“We’ve got new songs, we’ve got old songs, we’ve got songs we can hardly play!”
As usual, Bono, you’re mostly right.
U2’s supersized pageant at FedEx Field last night was an awkward, sometimes shapeless, frequently thrilling mix of new of and old. Perhaps in deference to the formidable Bono-quaciousness of prior U2 gigs in this town, where the Nobel Prize nominee has effectively become a part-time resident, U2 gave us a lunch-special version of the menu. It was among the shortest shows of the globetrotting U2 360 tour so far, whittling the tally of tunes from the six-month-old, worthy-but-still-not-platinum No Line on the Horizon to five and offering no additional classics in their place.
Hey, Bono had a lot of guest-listers to thank: House Speaker Nancy Pelosi. Eunice Shriver. Rwandan President Paul Kagame. Sen. Pat Leahy, whom Bono dubbed “the John Wayne of D.C.!” Cardinal Theodore McCarrick. Nancy Pelosi (reprise).

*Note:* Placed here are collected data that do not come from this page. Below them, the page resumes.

(* ===== verification/CoreEvents.v ===== *)
(** * Events: what survives a handler

    Between the entry of an event and the return from it the core may execute any
    instructions, nest further traps, post interrupts and receive host-mediated
    results.  The theorems say what the interrupted context gets back, that the
    return is always available, and that the two interrupt causes alternate. *)

From S2P Require Import Prelude State Extents Registry PointerFrames HeapLedger Fabric.
From S2P Require Import FabricTx FabricInv FabricCells FabricHeap Desc Isa Core CoreFault.
From S2P Require Import CoreInv CoreFrames FabricSafety CoreDemo.

(** A saved context may lose its frames to the retirement of the process, and a
    syscall context may receive results in registers 0 to 12; nothing else of it
    changes. *)
Record ctx_kept (s s' : SavedEventContext) : Prop := {
  ck_header : sv_header s' = sv_header s;
  ck_image : ∀ i, sv_image s = Some i → ∃ i', sv_image s' = Some i' ∧
    im_flags i' = im_flags i ∧ im_return_stack i' = im_return_stack i ∧
    im_halted i' = im_halted i ∧ (im_frames i' = im_frames i ∨ im_frames i' = None) ∧
    (∀ n, (13 ≤ n)%nat → im_words i' !! n = im_words i !! n) ∧
    (ev_cause (sv_header s) ≠ Syscall → im_words i' = im_words i ∧ im_kinds i' = im_kinds i);
}.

But despite Bono’s self-deprecating critique and his C-SPAN name-dropping, he and his three lifelong bandmates sounded stellar. For the last 12 years, you’ve never been able to bank that Bono’s ill-cared-for Vox would make the gig. Last night, he was supple and powerful, especially during the first hour. He cracked horribly during the brief “Amazing Grace” that bridged “One” (introduced via video-message by Desmond Tutu!) and the reliable gig-saver, “Where the Streets Have No Name.” But some songs benefit from a vulnerable singer.